Gertrud Kauderer’s father, a master gardener in their small town in southern Germany, was “an idealistic Nazi,” who joined the nationalistic party in 1928, long before Hitler’s seizure of power.

Years after her birth in 1937, she remembers hearing family members talking about how they “didn’t like what was being done to the Jews,” but the details weren’t talked about openly.
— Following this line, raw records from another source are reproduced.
Lemma lrun_done l : forall line rest, lrun pre (L_DONE line rest) l = L_DONE line (rest ++ l).
Proof using.
  induction l as [|b l IH]; intros line rest; cbn [foldl lstep]; [by rewrite app_nil_r|].
  rewrite IH. by rewrite <-app_assoc.
Qed.

Lemma lrun_line_end acc l rest : 10 ∉ l ->
  lrun pre (L_LINE acc) (l ++ 10 :: rest) = L_DONE (acc ++ l ++ [10]) rest.
Proof using.
  intros H. rewrite foldl_app, lrun_line by done. cbn [foldl lstep].
  rewrite Z.eqb_refl, lrun_done, <-app_assoc. done.
Qed.

(** The bytes that a state holds: no more than were read. *)
Definition lsize (st : lstate) : nat :=
  match st with
  | L_START l => length l
  | L_SKIP => 0
  | L_LINE acc => length acc
  | L_DONE line rest => length line + length rest
  end.

Lemma lstep_size st b : (lsize (lstep pre st b) <= lsize st + 1)%nat.
Proof using.
  destruct st as [l| |acc|line rest]; cbn [lstep lsize].
  - repeat case_decide; cbn [lsize]; rewrite ?length_app; cbn [length]; [lia|lia|].
    destruct (memchr _ 10); cbn [lsize]; rewrite ?length_drop, ?length_app; cbn [length]; lia.
  - destruct (b =? 10); cbn; lia.
  - destruct (b =? 10); cbn [lsize]; rewrite ?length_app; cbn [length]; lia.
  - rewrite length_app. cbn. lia.
Qed.

Lemma lrun_size l : forall st, (lsize (lrun pre st l) <= lsize st + length l)%nat.
Proof using.
  induction l as [|b l IH]; intros st; cbn [foldl length]; [lia|].
  pose proof (IH (lstep pre st b)). pose proof (lstep_size st b). lia.
Qed.

End automaton.

(** ** The rounds of the handler *)

Definition frozen_checks (evs : list event) : Prop := Forall (fun e => e = Ev_check_frozen) evs.

Section rounds.
  Context {U : Type}.
  Variable sshver : list Z.
  Implicit Types s : ssh_verstring_state U.

(** What the rounds up to the end of the greeting change. *)
Definition upd s (cr : crpoint) (fp : bool) (v : strbuf) (b : bufchain U) (evs : list event) :=
  VState cr (vs_conf s) (vs_prefix_wanted s) (vs_our_protoversion s)
    (vs_send_early s) fp (vs_major_protoversion s) (vs_remote_bugs s) (vs_impl_name s)
    v (vs_protoversion s) (vs_softwareversion s) (vs_our_vstring s) b
    (vs_input_eof s) (vs_out_raw s) (vs_world s) (vs_events s ++ evs).

Lemma upd_upd s cr fp v b evs cr2 fp2 v2 b2 evs2 :
  upd (upd s cr fp v b evs) cr2 fp2 v2 b2 evs2 = upd s cr2 fp2 v2 b2 (evs ++ evs2).
Proof. unfold upd. cbn. by rewrite <-app_assoc. Qed.

Lemma upd_self s : s = upd s (vs_crState s) (vs_found_prefix s) (vs_vstring s) (vs_in_raw s) [].
Proof. destruct s. unfold upd. cbn. by rewrite app_nil_r. Qed.

Lemma set_crState_upd s cr fp v b evs c :
  set_crState (upd s cr fp v b evs) c = upd s c fp v b evs.
Proof. done. Qed.

(** The bytes [l] are still to be read, those before them led to [st]. *)
Definition located s (st : lstate) (l : list Z) : Prop :=
  chain_holds (vs_in_raw s) l /\
  match st with
  | L_START [] => vs_crState s = CR_PREFIX /\ strbuf_holds (vs_vstring s) []
  | L_SKIP => vs_crState s = CR_SKIP /\ strbuf_holds (vs_vstring s) []
  | L_LINE acc => vs_crState s = CR_GREETING /\ strbuf_holds (vs_vstring s) acc
  | _ => False
  end.

(** The handler waits for more input. *)
Definition at_wait s (st : lstate) : Prop :=
  match st with
  | L_START l => located s (L_START []) l /\ (length l < length (vs_prefix_wanted s))%nat
  | _ => located s st []
  end.

(** The bytes of the greeting that are already in the buffer. *)
Definition kept (st : lstate) : nat := match st with L_LINE acc => length acc | _ => 0 end.

Lemma consume_ok s l n :
  chain_holds (vs_in_raw s) l -> (n <= length l)%nat -> Z.of_nat (length l) < 2 ^ 31 ->
  exists b, consume_input s (Z.of_nat n) = Ok (emit (set_in_raw s b) [Ev_check_frozen]) /\
    chain_holds b (drop n l) /\ notify b = notify (vs_in_raw s).
Proof.
  intros H Hn Hl. unfold consume_input.
  destruct (chain_consume (vs_in_raw s) l H (Z.of_nat n)) as (b & -> & Hb & Hq & Hi);
    [unfold SIZE_T; lia|lia|lia|]. rewrite Nat2Z.id in Hb. exists b. unfold notify. by rewrite Hq, Hi.
Qed.

Lemma waitfor_ok s here minlen l k :
  chain_holds (vs_in_raw s) l -> Z.of_nat (length l) < 2 ^ 31 -> vs_input_eof s = false ->
  BPP_WAITFOR here minlen s k =
    if minlen <=? Z.of_nat (length l) then k (set_crState s here) else Ok (Return (set_crState s here)).
Proof.
  intros H Hl He. unfold BPP_WAITFOR. cbn [vs_in_raw set_crState vs_input_eof].
  rewrite (chain_size _ _ H) by (unfold SIZE_T; lia). rewrite He, orb_false_r.
  by destruct (minlen <=? _).
Qed.

Lemma strbuf_last_ok buf c x : strbuf_holds buf (c ++ [x]) -> strbuf_last buf = Ok x.
Proof. intros H. unfold strbuf_last. rewrite (strbuf_contents_holds _ _ H). cbn. by rewrite last_snoc. Qed.

Definition run_result (fuel : nat) s (st : lstate) : Prop :=
  match st with
  | L_DONE line rest =>
      exists fp v b evs, frozen_checks evs /\ notify b = notify (vs_in_raw s) /\
        strbuf_holds v line /\ chain_holds b rest /\
        run_rounds sshver fuel s = finish_greeting sshver (upd s CR_GREETING fp v b evs)
  | _ =>
      exists cr fp v b evs, frozen_checks evs /\ notify b = notify (vs_in_raw s) /\
        at_wait (upd s cr fp v b evs) st /\
        run_rounds sshver fuel s = Ok (upd s cr fp v b evs)
  end.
It wasn’t until years later that she was able to make a connection with Hitler, who the family had supported because the economy had been a shambles.

“Hitler came into power, he was voted for, because people thought that things had gone so wrong that they needed a savior, and Hitler came and wanted to save them from their misery,” said Kauderer, a holistic healer and massage therapist who is visiting this country for four weeks.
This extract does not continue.